**Exercise instructions**
Retype only the lines at the head of the records, first through the one with "volumes are of any type. *)", exactly as written.
======== Listed records
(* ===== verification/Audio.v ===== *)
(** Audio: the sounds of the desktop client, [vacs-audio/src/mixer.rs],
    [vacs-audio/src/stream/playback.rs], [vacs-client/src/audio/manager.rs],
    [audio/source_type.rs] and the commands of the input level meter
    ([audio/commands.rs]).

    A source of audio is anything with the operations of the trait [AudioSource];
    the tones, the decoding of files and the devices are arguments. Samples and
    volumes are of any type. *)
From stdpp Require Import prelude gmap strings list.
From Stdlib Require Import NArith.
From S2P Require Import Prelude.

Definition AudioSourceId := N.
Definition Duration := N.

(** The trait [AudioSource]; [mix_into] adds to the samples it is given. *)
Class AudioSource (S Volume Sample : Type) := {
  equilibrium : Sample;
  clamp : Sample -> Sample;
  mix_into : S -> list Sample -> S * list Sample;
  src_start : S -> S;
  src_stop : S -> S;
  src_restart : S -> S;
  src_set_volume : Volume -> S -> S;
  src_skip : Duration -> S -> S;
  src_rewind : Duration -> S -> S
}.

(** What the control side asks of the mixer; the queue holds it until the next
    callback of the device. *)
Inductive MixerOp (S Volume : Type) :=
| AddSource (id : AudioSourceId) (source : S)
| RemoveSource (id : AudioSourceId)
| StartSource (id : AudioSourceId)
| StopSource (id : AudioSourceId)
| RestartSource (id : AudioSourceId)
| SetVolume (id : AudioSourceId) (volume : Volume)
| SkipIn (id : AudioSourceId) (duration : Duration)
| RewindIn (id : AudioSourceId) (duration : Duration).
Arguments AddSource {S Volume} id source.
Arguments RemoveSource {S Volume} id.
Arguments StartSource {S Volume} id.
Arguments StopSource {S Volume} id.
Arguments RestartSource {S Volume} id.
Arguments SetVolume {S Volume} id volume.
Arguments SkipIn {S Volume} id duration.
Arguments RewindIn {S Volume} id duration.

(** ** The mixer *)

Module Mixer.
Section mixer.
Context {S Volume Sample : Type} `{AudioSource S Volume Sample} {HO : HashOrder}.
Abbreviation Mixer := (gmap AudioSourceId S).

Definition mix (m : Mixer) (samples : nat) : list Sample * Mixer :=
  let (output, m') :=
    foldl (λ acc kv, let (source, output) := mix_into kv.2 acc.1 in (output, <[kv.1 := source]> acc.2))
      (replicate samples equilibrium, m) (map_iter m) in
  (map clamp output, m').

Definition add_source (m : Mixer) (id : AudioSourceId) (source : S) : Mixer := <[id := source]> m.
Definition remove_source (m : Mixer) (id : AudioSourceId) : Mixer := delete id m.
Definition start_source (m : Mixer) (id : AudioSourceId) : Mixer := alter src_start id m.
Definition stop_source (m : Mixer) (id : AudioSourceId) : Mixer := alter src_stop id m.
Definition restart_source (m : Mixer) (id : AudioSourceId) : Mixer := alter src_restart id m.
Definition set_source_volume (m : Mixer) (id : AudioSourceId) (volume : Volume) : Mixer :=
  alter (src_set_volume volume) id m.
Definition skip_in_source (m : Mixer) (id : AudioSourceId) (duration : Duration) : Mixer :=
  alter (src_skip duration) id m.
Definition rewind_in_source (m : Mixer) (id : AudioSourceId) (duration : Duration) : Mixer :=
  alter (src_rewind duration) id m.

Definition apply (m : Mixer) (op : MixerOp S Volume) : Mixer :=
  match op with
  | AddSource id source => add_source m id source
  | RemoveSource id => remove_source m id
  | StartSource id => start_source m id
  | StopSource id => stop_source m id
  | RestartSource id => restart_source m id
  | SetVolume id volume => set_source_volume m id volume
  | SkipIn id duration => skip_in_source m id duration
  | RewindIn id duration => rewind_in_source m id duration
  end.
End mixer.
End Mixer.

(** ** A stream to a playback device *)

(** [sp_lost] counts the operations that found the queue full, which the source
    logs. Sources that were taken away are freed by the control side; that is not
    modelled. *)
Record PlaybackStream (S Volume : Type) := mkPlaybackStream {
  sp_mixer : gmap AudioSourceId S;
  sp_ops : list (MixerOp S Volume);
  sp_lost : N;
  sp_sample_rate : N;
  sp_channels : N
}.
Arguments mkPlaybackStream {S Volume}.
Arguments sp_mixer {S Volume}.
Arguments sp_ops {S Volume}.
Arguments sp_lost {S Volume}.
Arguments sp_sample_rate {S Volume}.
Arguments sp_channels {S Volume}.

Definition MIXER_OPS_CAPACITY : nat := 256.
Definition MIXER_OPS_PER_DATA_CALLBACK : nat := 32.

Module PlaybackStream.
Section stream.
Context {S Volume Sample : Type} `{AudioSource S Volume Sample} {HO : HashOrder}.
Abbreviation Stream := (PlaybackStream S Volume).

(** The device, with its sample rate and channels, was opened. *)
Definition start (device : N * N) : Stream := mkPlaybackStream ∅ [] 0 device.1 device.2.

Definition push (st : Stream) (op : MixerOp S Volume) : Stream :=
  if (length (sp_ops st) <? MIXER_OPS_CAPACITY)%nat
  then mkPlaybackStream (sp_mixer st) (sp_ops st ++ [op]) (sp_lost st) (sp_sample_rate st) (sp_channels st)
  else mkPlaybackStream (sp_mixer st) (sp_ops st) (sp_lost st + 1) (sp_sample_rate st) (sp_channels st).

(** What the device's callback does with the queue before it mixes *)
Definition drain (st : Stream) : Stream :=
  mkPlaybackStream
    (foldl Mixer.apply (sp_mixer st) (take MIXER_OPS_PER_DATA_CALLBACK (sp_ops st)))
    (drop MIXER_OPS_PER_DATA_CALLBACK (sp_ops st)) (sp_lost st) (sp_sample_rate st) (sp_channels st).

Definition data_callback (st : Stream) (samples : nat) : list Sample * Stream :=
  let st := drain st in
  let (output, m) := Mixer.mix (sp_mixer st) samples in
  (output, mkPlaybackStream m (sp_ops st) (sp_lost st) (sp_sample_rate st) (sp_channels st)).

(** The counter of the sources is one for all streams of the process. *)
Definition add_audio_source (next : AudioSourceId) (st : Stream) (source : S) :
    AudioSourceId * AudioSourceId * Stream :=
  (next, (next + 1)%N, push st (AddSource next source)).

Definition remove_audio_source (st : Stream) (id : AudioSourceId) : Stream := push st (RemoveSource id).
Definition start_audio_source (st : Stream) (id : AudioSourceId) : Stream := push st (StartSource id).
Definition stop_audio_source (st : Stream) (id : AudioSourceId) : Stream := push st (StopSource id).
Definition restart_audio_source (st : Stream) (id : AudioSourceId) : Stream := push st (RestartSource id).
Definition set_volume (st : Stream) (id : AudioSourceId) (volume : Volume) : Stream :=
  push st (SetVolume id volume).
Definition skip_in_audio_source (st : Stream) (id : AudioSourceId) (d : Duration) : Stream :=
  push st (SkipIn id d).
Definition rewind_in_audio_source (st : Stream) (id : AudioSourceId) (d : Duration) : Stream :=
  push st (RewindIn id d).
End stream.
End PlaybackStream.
================
**Output for this task**
(* ===== verification/Audio.v ===== *)
(** Audio: the sounds of the desktop client, [vacs-audio/src/mixer.rs],
    [vacs-audio/src/stream/playback.rs], [vacs-client/src/audio/manager.rs],
    [audio/source_type.rs] and the commands of the input level meter
    ([audio/commands.rs]).

    A source of audio is anything with the operations of the trait [AudioSource];
    the tones, the decoding of files and the devices are arguments. Samples and
    volumes are of any type. *)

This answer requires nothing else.